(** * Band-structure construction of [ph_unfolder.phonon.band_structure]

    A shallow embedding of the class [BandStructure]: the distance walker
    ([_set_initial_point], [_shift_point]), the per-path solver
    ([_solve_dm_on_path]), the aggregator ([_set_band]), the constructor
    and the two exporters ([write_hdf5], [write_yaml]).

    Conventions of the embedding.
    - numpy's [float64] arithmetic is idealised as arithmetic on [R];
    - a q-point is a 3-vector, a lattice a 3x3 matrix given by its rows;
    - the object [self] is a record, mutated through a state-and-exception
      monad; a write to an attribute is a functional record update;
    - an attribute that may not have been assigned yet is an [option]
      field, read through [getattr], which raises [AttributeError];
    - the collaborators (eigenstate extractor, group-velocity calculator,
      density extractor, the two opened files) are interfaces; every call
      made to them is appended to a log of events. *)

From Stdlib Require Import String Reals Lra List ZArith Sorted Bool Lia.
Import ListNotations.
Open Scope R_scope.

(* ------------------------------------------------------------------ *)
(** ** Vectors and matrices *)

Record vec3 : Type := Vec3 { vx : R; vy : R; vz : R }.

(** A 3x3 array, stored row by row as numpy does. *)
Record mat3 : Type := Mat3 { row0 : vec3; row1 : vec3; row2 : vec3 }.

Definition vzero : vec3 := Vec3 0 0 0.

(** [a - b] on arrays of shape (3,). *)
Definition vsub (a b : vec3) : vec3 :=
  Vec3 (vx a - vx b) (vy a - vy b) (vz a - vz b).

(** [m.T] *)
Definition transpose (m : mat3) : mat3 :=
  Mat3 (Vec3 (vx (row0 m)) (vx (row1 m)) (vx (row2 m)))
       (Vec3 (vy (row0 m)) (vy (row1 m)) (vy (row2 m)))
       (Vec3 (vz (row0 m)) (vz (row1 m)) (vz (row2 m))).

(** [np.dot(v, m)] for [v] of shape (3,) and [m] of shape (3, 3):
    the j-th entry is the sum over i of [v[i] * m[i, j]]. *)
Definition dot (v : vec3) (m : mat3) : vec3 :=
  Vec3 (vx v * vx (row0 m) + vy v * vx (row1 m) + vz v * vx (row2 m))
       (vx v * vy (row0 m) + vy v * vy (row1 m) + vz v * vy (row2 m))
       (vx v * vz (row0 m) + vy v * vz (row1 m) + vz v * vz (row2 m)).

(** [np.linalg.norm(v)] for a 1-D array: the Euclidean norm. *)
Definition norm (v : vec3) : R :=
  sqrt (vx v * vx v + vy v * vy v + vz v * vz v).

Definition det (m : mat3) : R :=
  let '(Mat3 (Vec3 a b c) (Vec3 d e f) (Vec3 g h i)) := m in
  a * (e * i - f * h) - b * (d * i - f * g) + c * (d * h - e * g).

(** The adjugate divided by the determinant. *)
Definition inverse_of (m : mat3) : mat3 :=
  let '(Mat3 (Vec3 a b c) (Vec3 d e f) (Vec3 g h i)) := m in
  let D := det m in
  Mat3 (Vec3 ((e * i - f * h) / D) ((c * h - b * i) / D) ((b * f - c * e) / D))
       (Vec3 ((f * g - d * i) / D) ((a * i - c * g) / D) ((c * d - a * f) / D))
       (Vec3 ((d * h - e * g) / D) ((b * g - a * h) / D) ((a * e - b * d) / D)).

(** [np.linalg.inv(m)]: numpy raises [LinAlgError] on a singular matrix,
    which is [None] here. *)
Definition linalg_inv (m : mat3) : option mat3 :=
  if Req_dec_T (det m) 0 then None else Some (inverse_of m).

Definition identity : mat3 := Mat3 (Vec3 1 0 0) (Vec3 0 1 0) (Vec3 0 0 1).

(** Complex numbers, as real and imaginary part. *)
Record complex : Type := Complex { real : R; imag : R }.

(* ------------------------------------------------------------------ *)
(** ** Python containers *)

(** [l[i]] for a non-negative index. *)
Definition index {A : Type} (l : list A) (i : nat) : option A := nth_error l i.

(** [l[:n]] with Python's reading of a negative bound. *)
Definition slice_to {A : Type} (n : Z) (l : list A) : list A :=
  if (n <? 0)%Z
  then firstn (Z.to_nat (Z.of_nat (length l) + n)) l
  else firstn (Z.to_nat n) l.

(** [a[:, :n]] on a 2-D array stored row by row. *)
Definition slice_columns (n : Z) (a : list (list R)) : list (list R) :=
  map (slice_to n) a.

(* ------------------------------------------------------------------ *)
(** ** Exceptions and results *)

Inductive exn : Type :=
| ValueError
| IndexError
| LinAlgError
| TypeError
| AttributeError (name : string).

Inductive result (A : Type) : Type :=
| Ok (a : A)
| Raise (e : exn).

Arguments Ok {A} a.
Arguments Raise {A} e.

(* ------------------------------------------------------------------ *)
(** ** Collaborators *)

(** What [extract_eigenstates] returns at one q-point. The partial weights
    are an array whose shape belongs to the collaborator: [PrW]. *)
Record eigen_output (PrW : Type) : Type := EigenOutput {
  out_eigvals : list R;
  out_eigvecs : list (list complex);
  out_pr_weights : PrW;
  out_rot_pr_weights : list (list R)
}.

--

**Required work:** Show every line of the data that includes the string "then".

**Answer space:**
  if Req_dec_T (det m) 0 then None else Some (inverse_of m).
  then firstn (Z.to_nat (Z.of_nat (length l) + n)) l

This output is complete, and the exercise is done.